WORK REQUEST » In the records below, the lines from the one containing "(** Lines 110-115. *)" through the last are to be reproduced exactly and alone.

Extracted data entries:
**********
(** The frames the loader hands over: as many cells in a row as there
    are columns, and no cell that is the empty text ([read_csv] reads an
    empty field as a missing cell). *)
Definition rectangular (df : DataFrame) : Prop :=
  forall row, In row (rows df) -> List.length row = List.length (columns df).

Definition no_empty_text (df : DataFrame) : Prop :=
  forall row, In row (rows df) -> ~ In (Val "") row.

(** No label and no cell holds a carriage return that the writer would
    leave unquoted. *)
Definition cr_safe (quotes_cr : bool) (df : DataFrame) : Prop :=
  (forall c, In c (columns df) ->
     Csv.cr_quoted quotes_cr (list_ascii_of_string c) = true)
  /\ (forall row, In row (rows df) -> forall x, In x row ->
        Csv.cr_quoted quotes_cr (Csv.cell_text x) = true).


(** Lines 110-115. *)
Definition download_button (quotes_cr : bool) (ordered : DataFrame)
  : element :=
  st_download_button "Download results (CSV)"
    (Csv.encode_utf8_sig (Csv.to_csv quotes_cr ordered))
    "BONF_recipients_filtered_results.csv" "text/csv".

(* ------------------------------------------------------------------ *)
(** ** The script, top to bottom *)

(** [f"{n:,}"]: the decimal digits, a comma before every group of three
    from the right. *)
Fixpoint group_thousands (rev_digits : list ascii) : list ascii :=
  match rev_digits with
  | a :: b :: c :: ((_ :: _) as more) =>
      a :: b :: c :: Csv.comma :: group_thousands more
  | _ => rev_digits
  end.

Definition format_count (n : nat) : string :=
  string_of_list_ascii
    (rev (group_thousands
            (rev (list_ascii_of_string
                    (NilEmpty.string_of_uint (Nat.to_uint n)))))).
**********
FINAL ANSWER »
(** Lines 110-115. *)
Definition download_button (quotes_cr : bool) (ordered : DataFrame)
  : element :=
  st_download_button "Download results (CSV)"
    (Csv.encode_utf8_sig (Csv.to_csv quotes_cr ordered))
    "BONF_recipients_filtered_results.csv" "text/csv".

(* ------------------------------------------------------------------ *)
(** ** The script, top to bottom *)

(** [f"{n:,}"]: the decimal digits, a comma before every group of three
    from the right. *)
Fixpoint group_thousands (rev_digits : list ascii) : list ascii :=
  match rev_digits with
  | a :: b :: c :: ((_ :: _) as more) =>
      a :: b :: c :: Csv.comma :: group_thousands more
  | _ => rev_digits
  end.

Definition format_count (n : nat) : string :=
  string_of_list_ascii
    (rev (group_thousands
            (rev (list_ascii_of_string
                    (NilEmpty.string_of_uint (Nat.to_uint n)))))).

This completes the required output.